2009/1/15 Brian Brian.Mingus@colorado.edu:
The discussion to add a full-fledged programming language to MediaWiki is yet another example of this. Rather than evaluate existing tools which allow for user-interface extensibility, the developers would rather embed PHP within PHP. This allows you to do a variety of things:
- Simulate the brain
- Write MediaWiki within MediaWiki
- Compute any function
- ...
- Write an enyclopedia?
Our neural simulator contains an embedded dynamic language called C^c. It is interpreted C++. I assure you that it does not aid in usability. Our software did not start to become truly usable until we tackled the issue of user-extensible interfaces.
This issue has already been tackled in MediaWiki, and yet the solution to all of our problems is claimed to be a well-designed embedded scripting language. This is the largest possible hammer you could apply to the problem.

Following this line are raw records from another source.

(* ===== verification/DrvPci.v ===== *)
(** * The entry points of the kernel module (src/drv/pci.c)

    The ioctl and mmap handlers of the device files, probing and removing controllers, loading
    and unloading. *)
From stdpp Require Import prelude gmap list.
From Stdlib Require Import ZArith Lia.
From S2P Require Import Prelude NvmTypes DrvList DrvSg DrvState DrvMap.
Local Open Scope Z_scope.

(** _IOW and _IOWR of asm-generic/ioctl.h, and the commands of ioctl.h. *)
Definition _IOC (dir type nr size : Z) : Z :=
  Z.lor (Z.lor (Z.shiftl dir 30) (Z.shiftl size 16)) (Z.lor (Z.shiftl type 8) nr).
Definition NVM_IOCTL_TYPE : Z := 0x80.
Definition NVM_MAP_HOST_MEMORY : Z := _IOC 1 NVM_IOCTL_TYPE 1 24.
Definition NVM_MAP_DEVICE_MEMORY : Z := _IOC 1 NVM_IOCTL_TYPE 2 24.
Definition NVM_UNMAP_MEMORY : Z := _IOC 1 NVM_IOCTL_TYPE 3 8.
Definition NVM_MAP_DMABUF_MEMORY : Z := _IOC 3 NVM_IOCTL_TYPE 4 48.

Section pci.
Context `{Kernel}.

(** The result, and what [vm_iomap_memory] is asked to map: where and how many bytes. *)
Definition mmap_registers (i_cdev vm_start vm_end : Z) : M drv (Z * option (Z * Z)) :=
  ctrl ← ctrl_find_by_inode ctrl_list i_cdev;
  if decide (ctrl = NULL) then mret (- EBADF, None)
  else
    c ← kload as_ctrl ctrl;
    if decide (u64 (vm_end - vm_start) > bar_len (ct_pdev c)) then mret (- EINVAL, None)
    else
      n ← tick;
      mret (kcall n, Some (bar_start (ct_pdev c), u64 (vm_end - vm_start))).

(** ** map_ioctl *)

(** Copying the addresses of a new mapping to the user. *)
Definition copy_addrs (p map : Z) : M drv bool :=
  m ← kload as_kmap map;
  if decide (mp_n_addrs m <= Z.of_nat (length (mp_addrs m)))
  then copy_to_user p (take (Z.to_nat (mp_n_addrs m)) (mp_addrs m))
  else undefined.

(** The end of NVM_MAP_HOST_MEMORY and NVM_MAP_DEVICE_MEMORY: [map] is a pointer or an error. *)
Definition reply (p map : Z) : M drv Z :=
  if decide (~ IS_ERR map /\ map <> NULL) then
    fault ← copy_addrs p map;
    mret (if (fault : bool) then - EFAULT else 0)
  else mret map.

Definition ioctl_map_host (current ctrl arg : Z) : M drv Z :=
  n ← tick;
  match user_map n arg with
  | None => mret (- EFAULT)
  | Some request =>
      map ← map_userspace current host_list ctrl (vaddr_start request) (n_pages request);
      reply (ioaddrs request) map
  end.

Definition ioctl_map_device (current ctrl arg : Z) : M drv Z :=
  n ← tick;
  match user_map n arg with
  | None => mret (- EFAULT)
  | Some request =>
      map ← map_device_memory current device_list ctrl (vaddr_start request) (n_pages request) ctrl_list;
      reply (ioaddrs request) map
  end.

(** The checks of NVM_MAP_DMABUF_MEMORY. *)
Definition dmabuf_bad (dreq : nvm_ioctl_dmabuf) : bool :=
  bool_decide (dmabuf_size dreq = 0 \/ dmabuf_size dreq mod PAGE_SIZE <> 0) ||
  bool_decide (gpu_ptr dreq = 0 \/ gpu_ptr dreq mod PAGE_SIZE <> 0) ||
  bool_decide (dmabuf_ioaddrs dreq = 0 \/ ioaddrs_capacity dreq = 0) ||
  bool_decide (dmabuf_offset dreq <> 0 /\ dmabuf_offset dreq mod PAGE_SIZE <> 0) ||
  bool_decide (dmabuf_fd dreq < 0).

Definition reply_dmabuf (dreq : nvm_ioctl_dmabuf) (map : Z) : M drv Z :=
  if decide (~ IS_ERR map /\ map <> NULL) then
    n ← tick;
    (if move_notified n then ugds_dmabuf_move_notify map else mret tt);;
    m ← kload as_kmap map;
    if decide (mp_invalid m <> 0) then unmap_and_release map;; mret (- EIO)
    else if decide (mp_n_addrs m > ioaddrs_capacity dreq) then unmap_and_release map;; mret (- EOVERFLOW)
    else
      fault ← copy_addrs (dmabuf_ioaddrs dreq) map;
      if (fault : bool) then unmap_and_release map;; mret (- EFAULT) else mret 0
  else mret map.

Definition ioctl_map_dmabuf (current ctrl arg : Z) : M drv Z :=
  n ← tick;
  match user_dmabuf n arg with
  | None => mret (- EFAULT)
  | Some dreq =>
      if dmabuf_bad dreq then mret (- EINVAL)
      else
        map ← map_dmabuf current device_list ctrl (gpu_ptr dreq) (dmabuf_fd dreq) (dmabuf_offset dreq)
                (dmabuf_size dreq / PAGE_SIZE) (ioaddrs_capacity dreq);
        reply_dmabuf dreq map
  end.

Definition ioctl_unmap_memory (current arg : Z) : M drv Z :=
  n ← tick;
  match user_addr n arg with
  | None => mret (- EFAULT)
  | Some addr =>
      map ← map_find current host_list addr;
      if decide (map <> NULL) then unmap_and_release map;; mret 0
      else
        map ← map_find current device_list addr;
        if decide (map <> NULL) then unmap_and_release map;; mret 0
        else mret (- EINVAL)
  end.

Definition map_ioctl (current i_cdev cmd arg : Z) : M drv Z :=
  ctrl ← ctrl_find_by_inode ctrl_list i_cdev;
  if decide (ctrl = NULL) then mret (- EBADF)
  else if decide (cmd = NVM_MAP_HOST_MEMORY) then ioctl_map_host current ctrl arg
  else if decide (cmd = NVM_MAP_DEVICE_MEMORY /\ build_hip = false) then ioctl_map_device current ctrl arg
  else if decide (cmd = NVM_MAP_DMABUF_MEMORY /\ build_hip = true) then ioctl_map_dmabuf current ctrl arg
  else if decide (cmd = NVM_UNMAP_MEMORY) then ioctl_unmap_memory current arg
  else mret (- EINVAL).

(** ** Controllers *)

(** [pci_disable_device], [pci_release_region] and [ctrl_put], the way every failure ends. *)
Definition undo_enabled (dev ctrl : Z) : M drv unit :=
  give_back (REnabled dev);; give_back (RRegion dev);; ctrl_put ctrl.

(** [pci_set_master] and [pci_clear_master] cannot fail and hold nothing. *)
Definition add_pci_dev (dev : Z) : M drv Z :=
  v ← gets d_vars;
  if decide (v_curr_ctrls v >= max_ctrls_param) then mret 0
  else
    ctrl ← ctrl_get ctrl_list (v_dev_class v) dev (v_curr_ctrls v);
    if decide (IS_ERR ctrl) then mret ctrl
    else
      n ← tick;                                        (* pci_request_region *)
      if decide (kcall n <> 0) then ctrl_put ctrl;; mret (kcall n)
      else
        acquire (RRegion dev);;
        n ← tick;                                      (* pci_enable_device *)
        if decide (kcall n < 0) then give_back (RRegion dev);; ctrl_put ctrl;; mret (kcall n)
        else
          acquire (REnabled dev);;
          err ← ctrl_chrdev_create ctrl (v_dev_first v);
          if decide (err <> 0) then undo_enabled dev ctrl;; mret err
          else
            n ← tick;                                  (* dma_set_mask_and_coherent, 64 bits *)
            failed ← (if decide (kcall n <> 0)
                      then n ← tick; mret (bool_decide (kcall n <> 0))     (* 32 bits *)
                      else mret false);
            if (failed : bool) then undo_enabled dev ctrl;; mret (- EIO)
            else
              v ← gets d_vars;
              set_curr_ctrls (v_curr_ctrls v + 1);;
              mret 0.

Definition remove_pci_dev (dev : Z) : M drv unit :=
  if decide (dev = NULL) then mret tt
  else
    v ← gets d_vars;
    set_curr_ctrls (v_curr_ctrls v - 1);;
    ctrl ← ctrl_find_by_pci_dev ctrl_list dev;
    ctrl_put ctrl;;
    give_back (RRegion dev);;
    give_back (REnabled dev).

(** ** Loading and unloading *)

(** The number of mappings released; the fuel is the number of nodes. *)
Fixpoint clear_maps (fuel : nat) (list i : Z) : M drv Z :=
  ptr ← on_mem (list_next (list_head list));
  if decide (ptr = NULL) then mret i
  else
    match fuel with
    | O => undefined
    | S fuel => unmap_and_release ptr;; clear_maps fuel list (u64 (i + 1))
    end.
Definition clear_map_list (list : Z) : M drv Z := fuel ← list_fuel; clear_maps fuel list 0.

Definition ugds_drv_entry : M drv Z :=
  on_mem (list_init ctrl_list);;
  on_mem (list_init host_list);;
  on_mem (list_init device_list);;
  n ← tick;                                            (* alloc_chrdev_region *)
  if decide (kcall n < 0) then mret (kcall n)
  else
    let first := chrdev_first n in
    acquire (RChrdevs first);;
    v ← gets d_vars;
    set_vars (mk_vars first (v_dev_class v) (v_curr_ctrls v) (v_user v));;
    n ← tick;                                          (* class_create *)
    let cls := kpointer n in
    set_vars (mk_vars first cls (v_curr_ctrls v) (v_user v));;
    if decide (IS_ERR cls) then give_back (RChrdevs first);; mret cls
    else
      acquire (RClass cls);;
      n ← tick;                                        (* pci_register_driver *)
      if decide (kcall n <> 0) then
        give_back (RClass cls);;
        give_back (RChrdevs first);;
        mret (kcall n)
      else acquire RDriver;; mret 0.

(** [pci_unregister_driver] calls [remove_pci_dev] for every device in [bound]: those the driver
    accepted, in the order of the PCI core. *)
Fixpoint remove_all (bound : list Z) : M drv unit :=
  match bound with [] => mret tt | dev :: bound => remove_pci_dev dev;; remove_all bound end.

Definition ugds_drv_exit (bound : list Z) : M drv unit :=
  clear_map_list device_list;;
  clear_map_list host_list;;
  remove_all bound;;
  give_back RDriver;;
  v ← gets d_vars;
  give_back (RClass (v_dev_class v));;
  give_back (RChrdevs (v_dev_first v)).
End pci.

I can't see how it is a reasonable next step.
Brian,
You've been advocating Semantic Mediawiki, which would address a certain set of issues. However, I don't see how that would make the template / parser function syntax any less cumbersome (actually, adding semantic tags would probably make template code marginally more complicated). So, it would appear to me that the question of how to make templates more usable is separate from the question of whether to enable Semantic Mediawiki.
Did you have a different solution to the template / parser function usability issues? What existing tools might you suggest for making things like Template:Infobox [1] and Template:Cite_web [2] more accessible?